What you have to do - For each line below, return an exact copy.

[Collected data entries]
Lemma format_total content offset limit : is_Some (format_hashline_content content offset limit s).
Proof.
  unfold format_hashline_content. cbv zeta.
  set (f := λ '(i, line), _). assert (Hf : is_Some (mapM f (shown_window offset limit (split_lines content)))).
  { apply mapM_is_Some_2, Forall_forall. intros [i l] Hi%shown_window_index%lookup_lt_Some. unfold f. change (is_Some (generate_anchors s (split_lines content) !! i ≫= λ a, Some (show_nat (i + 1) +:+ ":" +:+ anchor_suffix a +:+ arrow +:+ l))).
    destruct (lookup_lt_is_Some_2 (generate_anchors s (split_lines content)) i) as [a ->]; [by rewrite gen_length|].
    by eexists. }
  destruct Hf as [o ->]. by eexists.
Qed.

Lemma merge_regions_wf total merged rs : Forall (λ r, r.1 ≤ total) rs → Forall (λ r, r.1 ≤ r.2) rs →
  Forall (λ r, r.1 ≤ r.2) merged → Forall (λ r, r.1 ≤ r.2) (merge_regions total merged rs).
Proof.
  intros Ht. revert merged. induction Ht as [|[b e] rs Hb _ IH]; intros merged Hwf Hm;
    cbn [merge_regions]; [by apply Forall_reverse|].
  apply Forall_cons in Hwf as [Hbe Hwf]. cbn in Hb, Hbe. unfold SNIPPET_CONTEXT.
  destruct merged as [|[m1 m2] merged]; [apply IH; [done|]; repeat constructor; cbn; lia|].
  apply Forall_cons in Hm as [Hm1 Hm]. cbn in Hm1.
  case_bool_decide; (apply IH; [done|]); repeat constructor; cbn; try lia; done.
Qed.

Lemma usize_sub_le a b : b ≤ a → usize_sub a b = Some (a - b).
Proof. intros H. unfold usize_sub. by rewrite bool_decide_eq_true_2. Qed.

Lemma snippet_parts_total content total i prev rs : Forall (λ r, r.1 ≤ r.2) rs →
  is_Some (snippet_parts content total s i prev rs).
Proof.
  intros H. revert i prev. induction H as [|[b e] rs Hbe _ IH]; intros i prev; cbn [snippet_parts]; [by eexists|].
  cbn in Hbe. rewrite usize_sub_le by done. cbn [mbind option_bind].
  destruct (format_total content (Some (b + 1)) (Some (e - b))) as [[o r] ->]. cbn [mbind option_bind].
  destruct (IH (S i) e) as [parts ->]. by eexists.
Qed.

Lemma build_snippet_total content rs total : Forall (λ r, r.1 ≤ r.2 ∧ r.1 ≤ total) rs →
  StronglySorted (λ a b, region_start a b = true) rs → is_Some (build_snippet content rs total s).
Proof.
  intros Hrs Hs. unfold build_snippet. destruct rs as [|r rs]; [by eexists|].
  destruct (last (r :: rs)) as [r'|] eqn:El; cbn [head]; [|by eexists]. cbv zeta.
  assert (Hin : r' ∈ r :: rs) by (apply last_Some in El as [l ->]; set_solver).
  assert (Hle : r.1 ≤ r'.1).
  { apply elem_of_cons in Hin as [->|Hin]; [done|]. apply StronglySorted_inv in Hs as [_ Hs].
    rewrite Forall_forall in Hs. specialize (Hs _ Hin). by apply bool_decide_eq_true in Hs. }
  pose proof (proj1 (Forall_forall _ _) Hrs _ Hin) as [Hr1 Hr2].
  rewrite usize_sub_le by (unfold SNIPPET_CONTEXT; lia). cbn [mbind option_bind].
  case_bool_decide.
  - destruct (format_total content (Some (r.1 - SNIPPET_CONTEXT + 1))
      (Some ((r'.2 + SNIPPET_CONTEXT) `min` total - (r.1 - SNIPPET_CONTEXT)))) as [[o w] ->]. by eexists.
  - destruct (snippet_parts_total content total 0 0 (merge_regions total [] (r :: rs))) as [ps ->]; [|by eexists].
    apply merge_regions_wf; [| |constructor]; eapply Forall_impl; [exact Hrs|by intros ? []|exact Hrs|by intros ? []].
Qed.

Lemma region_start_sorted l : StronglySorted (λ x y, region_start x y = true) (sort_by region_start l).
Proof.
  unfold region_start. apply sort_by_sorted.
  - intros x y H. apply bool_decide_eq_false in H. apply bool_decide_eq_true. lia.
  - intros x y z. rewrite !bool_decide_eq_true. lia.
Qed.

(** An accepted batch produces the specified file and its details. *)
Lemma apply_resolved_spec rs n ls path k : Forall (in_file ls) rs → (original_idx <$> rs) = seq 0 k →
  check_overlaps rs = None →
  ∃ a ds, apply_resolved rs n ls path s =
    Some (MkApply (EditsApplied a) (Some (join newline (spec_lines 0 (sorted_ops rs) ls))) ds) ∧
    applied a = n ∧ absolute_path a = path ∧
    warnings a = omap (λ op, range_warning (start op) (end_ op)) rs ∧
    Forall2 (λ op d, ∃ r, detail_ok ls (spec_lines 0 (sorted_ops rs) ls) op (r, d)) (sorted_ops rs) ds.
Proof.
  intros Hin Hidx Hc. pose proof (batch_ordered _ _ _ Hin Hidx Hc) as Hord.
  unfold apply_resolved. cbv zeta.
  assert (Hfold : foldl (λ acc op, acc ≫= splice op) (Some ls) (sort_by bottom_up rs) =
                  Some (spec_lines 0 (sorted_ops rs) ls)).
  { rewrite <-(reverse_involutive (sort_by bottom_up rs)). by rewrite (splices_spec ls _ 0) by (done || lia). }
  rewrite Hfold. cbn [mbind option_bind]. fold (sorted_ops rs).
  pose proof (regions_spec ls (sorted_ops rs) 0 [] ltac:(lia) Hord) as Hregs.
  change (Z.of_nat (length []) - Z.of_nat 0)%Z with 0%Z in Hregs. cbn [app] in Hregs.
  set (out := spec_lines 0 (sorted_ops rs) ls) in *. set (regs := regions ls 0 (sorted_ops rs)) in *.
  assert (Htotal : length out ≤ length (split_lines (join newline out))).
  { rewrite length_split_lines. apply length_split_on_join. }
  destruct (build_snippet_total (join newline out) (sort_by region_start regs.*1)
    (length (split_lines (join newline out)))) as [snip ->].
  - rewrite sort_by_Permutation. apply Forall_fmap, Forall_forall. intros r Hr. cbn.
    apply list_elem_of_lookup_1 in Hr as [j Hj].
    destruct (Forall2_lookup_r _ _ _ _ _ Hregs Hj) as (op & _ & (_ & _ & _ & _ & E & _ & Hle)).
    rewrite E in *. cbn in *. lia.
  - apply region_start_sorted.
  - cbn [mbind option_bind]. eexists _, _. split; [done|]. split_and!; [done..|].
    apply Forall2_fmap_r. eapply Forall2_impl; [exact Hregs|]. intros op r Hr. exists r.1. by destruct r.
Qed.

End Snippets.

(** * Properties *)

(** The anchor in a text: the text, or what comes before an arrow in it. *)
Definition sent_anchor (text sent : string) : Prop :=
  text = sent ∨ ∃ tail, text = sent +:+ arrow +:+ tail ∨ text = sent +:+ "->" +:+ tail.

(** The text [text] names line [i]: the letters of its anchor are the ones the scheme
    shows for that line now, behind the number of the line; or they are sent without a
    number and no other line shows them. A scheme that shows no context takes no notice
    of one that is sent. *)
Inductive names (s : AnchorScheme) (ls : list string) (text : string) (i : nat) : Prop :=
| names_by_number a num letters :
    generate_anchors s ls !! i = Some a →
    sent_anchor text (num +:+ ":" +:+ letters) → parse_u64 num = Some (N.of_nat (i + 1)) →
    (letters = anchor_suffix a ∨ context a = None ∧ ∃ c, letters = local a +:+ ":" +:+ c) →
    names s ls text i
| names_by_letters a :
    generate_anchors s ls !! i = Some a → sent_anchor text (anchor_suffix a) →
    (∀ j b, generate_anchors s ls !! j = Some b → anchor_suffix b = anchor_suffix a → j = i) →
    names s ls text i.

Response box -
Lemma format_total content offset limit : is_Some (format_hashline_content content offset limit s).
Proof.
  unfold format_hashline_content. cbv zeta.
  set (f := λ '(i, line), _). assert (Hf : is_Some (mapM f (shown_window offset limit (split_lines content)))).
  { apply mapM_is_Some_2, Forall_forall. intros [i l] Hi%shown_window_index%lookup_lt_Some. unfold f. change (is_Some (generate_anchors s (split_lines content) !! i ≫= λ a, Some (show_nat (i + 1) +:+ ":" +:+ anchor_suffix a +:+ arrow +:+ l))).
    destruct (lookup_lt_is_Some_2 (generate_anchors s (split_lines content)) i) as [a ->]; [by rewrite gen_length|].
    by eexists. }
  destruct Hf as [o ->]. by eexists.
Qed.

Lemma merge_regions_wf total merged rs : Forall (λ r, r.1 ≤ total) rs → Forall (λ r, r.1 ≤ r.2) rs →
  Forall (λ r, r.1 ≤ r.2) merged → Forall (λ r, r.1 ≤ r.2) (merge_regions total merged rs).
Proof.
  intros Ht. revert merged. induction Ht as [|[b e] rs Hb _ IH]; intros merged Hwf Hm;
    cbn [merge_regions]; [by apply Forall_reverse|].
  apply Forall_cons in Hwf as [Hbe Hwf]. cbn in Hb, Hbe. unfold SNIPPET_CONTEXT.
  destruct merged as [|[m1 m2] merged]; [apply IH; [done|]; repeat constructor; cbn; lia|].
  apply Forall_cons in Hm as [Hm1 Hm]. cbn in Hm1.
  case_bool_decide; (apply IH; [done|]); repeat constructor; cbn; try lia; done.
Qed.

Lemma usize_sub_le a b : b ≤ a → usize_sub a b = Some (a - b).
Proof. intros H. unfold usize_sub. by rewrite bool_decide_eq_true_2. Qed.

Lemma snippet_parts_total content total i prev rs : Forall (λ r, r.1 ≤ r.2) rs →
  is_Some (snippet_parts content total s i prev rs).
Proof.
  intros H. revert i prev. induction H as [|[b e] rs Hbe _ IH]; intros i prev; cbn [snippet_parts]; [by eexists|].
  cbn in Hbe. rewrite usize_sub_le by done. cbn [mbind option_bind].
  destruct (format_total content (Some (b + 1)) (Some (e - b))) as [[o r] ->]. cbn [mbind option_bind].
  destruct (IH (S i) e) as [parts ->]. by eexists.
Qed.

Lemma build_snippet_total content rs total : Forall (λ r, r.1 ≤ r.2 ∧ r.1 ≤ total) rs →
  StronglySorted (λ a b, region_start a b = true) rs → is_Some (build_snippet content rs total s).
Proof.
  intros Hrs Hs. unfold build_snippet. destruct rs as [|r rs]; [by eexists|].
  destruct (last (r :: rs)) as [r'|] eqn:El; cbn [head]; [|by eexists]. cbv zeta.
  assert (Hin : r' ∈ r :: rs) by (apply last_Some in El as [l ->]; set_solver).
  assert (Hle : r.1 ≤ r'.1).
  { apply elem_of_cons in Hin as [->|Hin]; [done|]. apply StronglySorted_inv in Hs as [_ Hs].
    rewrite Forall_forall in Hs. specialize (Hs _ Hin). by apply bool_decide_eq_true in Hs. }
  pose proof (proj1 (Forall_forall _ _) Hrs _ Hin) as [Hr1 Hr2].
  rewrite usize_sub_le by (unfold SNIPPET_CONTEXT; lia). cbn [mbind option_bind].
  case_bool_decide.
  - destruct (format_total content (Some (r.1 - SNIPPET_CONTEXT + 1))
      (Some ((r'.2 + SNIPPET_CONTEXT) `min` total - (r.1 - SNIPPET_CONTEXT)))) as [[o w] ->]. by eexists.
  - destruct (snippet_parts_total content total 0 0 (merge_regions total [] (r :: rs))) as [ps ->]; [|by eexists].
    apply merge_regions_wf; [| |constructor]; eapply Forall_impl; [exact Hrs|by intros ? []|exact Hrs|by intros ? []].
Qed.

Lemma region_start_sorted l : StronglySorted (λ x y, region_start x y = true) (sort_by region_start l).
Proof.
  unfold region_start. apply sort_by_sorted.
  - intros x y H. apply bool_decide_eq_false in H. apply bool_decide_eq_true. lia.
  - intros x y z. rewrite !bool_decide_eq_true. lia.
Qed.

(** An accepted batch produces the specified file and its details. *)
Lemma apply_resolved_spec rs n ls path k : Forall (in_file ls) rs → (original_idx <$> rs) = seq 0 k →
  check_overlaps rs = None →
  ∃ a ds, apply_resolved rs n ls path s =
    Some (MkApply (EditsApplied a) (Some (join newline (spec_lines 0 (sorted_ops rs) ls))) ds) ∧
    applied a = n ∧ absolute_path a = path ∧
    warnings a = omap (λ op, range_warning (start op) (end_ op)) rs ∧
    Forall2 (λ op d, ∃ r, detail_ok ls (spec_lines 0 (sorted_ops rs) ls) op (r, d)) (sorted_ops rs) ds.
Proof.
  intros Hin Hidx Hc. pose proof (batch_ordered _ _ _ Hin Hidx Hc) as Hord.
  unfold apply_resolved. cbv zeta.
  assert (Hfold : foldl (λ acc op, acc ≫= splice op) (Some ls) (sort_by bottom_up rs) =
                  Some (spec_lines 0 (sorted_ops rs) ls)).
  { rewrite <-(reverse_involutive (sort_by bottom_up rs)). by rewrite (splices_spec ls _ 0) by (done || lia). }
  rewrite Hfold. cbn [mbind option_bind]. fold (sorted_ops rs).
  pose proof (regions_spec ls (sorted_ops rs) 0 [] ltac:(lia) Hord) as Hregs.
  change (Z.of_nat (length []) - Z.of_nat 0)%Z with 0%Z in Hregs. cbn [app] in Hregs.
  set (out := spec_lines 0 (sorted_ops rs) ls) in *. set (regs := regions ls 0 (sorted_ops rs)) in *.
  assert (Htotal : length out ≤ length (split_lines (join newline out))).
  { rewrite length_split_lines. apply length_split_on_join. }
  destruct (build_snippet_total (join newline out) (sort_by region_start regs.*1)
    (length (split_lines (join newline out)))) as [snip ->].
  - rewrite sort_by_Permutation. apply Forall_fmap, Forall_forall. intros r Hr. cbn.
    apply list_elem_of_lookup_1 in Hr as [j Hj].
    destruct (Forall2_lookup_r _ _ _ _ _ Hregs Hj) as (op & _ & (_ & _ & _ & _ & E & _ & Hle)).
    rewrite E in *. cbn in *. lia.
  - apply region_start_sorted.
  - cbn [mbind option_bind]. eexists _, _. split; [done|]. split_and!; [done..|].
    apply Forall2_fmap_r. eapply Forall2_impl; [exact Hregs|]. intros op r Hr. exists r.1. by destruct r.
Qed.

End Snippets.

(** * Properties *)

(** The anchor in a text: the text, or what comes before an arrow in it. *)
Definition sent_anchor (text sent : string) : Prop :=
  text = sent ∨ ∃ tail, text = sent +:+ arrow +:+ tail ∨ text = sent +:+ "->" +:+ tail.

(** The text [text] names line [i]: the letters of its anchor are the ones the scheme
    shows for that line now, behind the number of the line; or they are sent without a
    number and no other line shows them. A scheme that shows no context takes no notice
    of one that is sent. *)
Inductive names (s : AnchorScheme) (ls : list string) (text : string) (i : nat) : Prop :=
| names_by_number a num letters :
    generate_anchors s ls !! i = Some a →
    sent_anchor text (num +:+ ":" +:+ letters) → parse_u64 num = Some (N.of_nat (i + 1)) →
    (letters = anchor_suffix a ∨ context a = None ∧ ∃ c, letters = local a +:+ ":" +:+ c) →
    names s ls text i
| names_by_letters a :
    generate_anchors s ls !! i = Some a → sent_anchor text (anchor_suffix a) →
    (∀ j b, generate_anchors s ls !! j = Some b → anchor_suffix b = anchor_suffix a → j = i) →
    names s ls text i.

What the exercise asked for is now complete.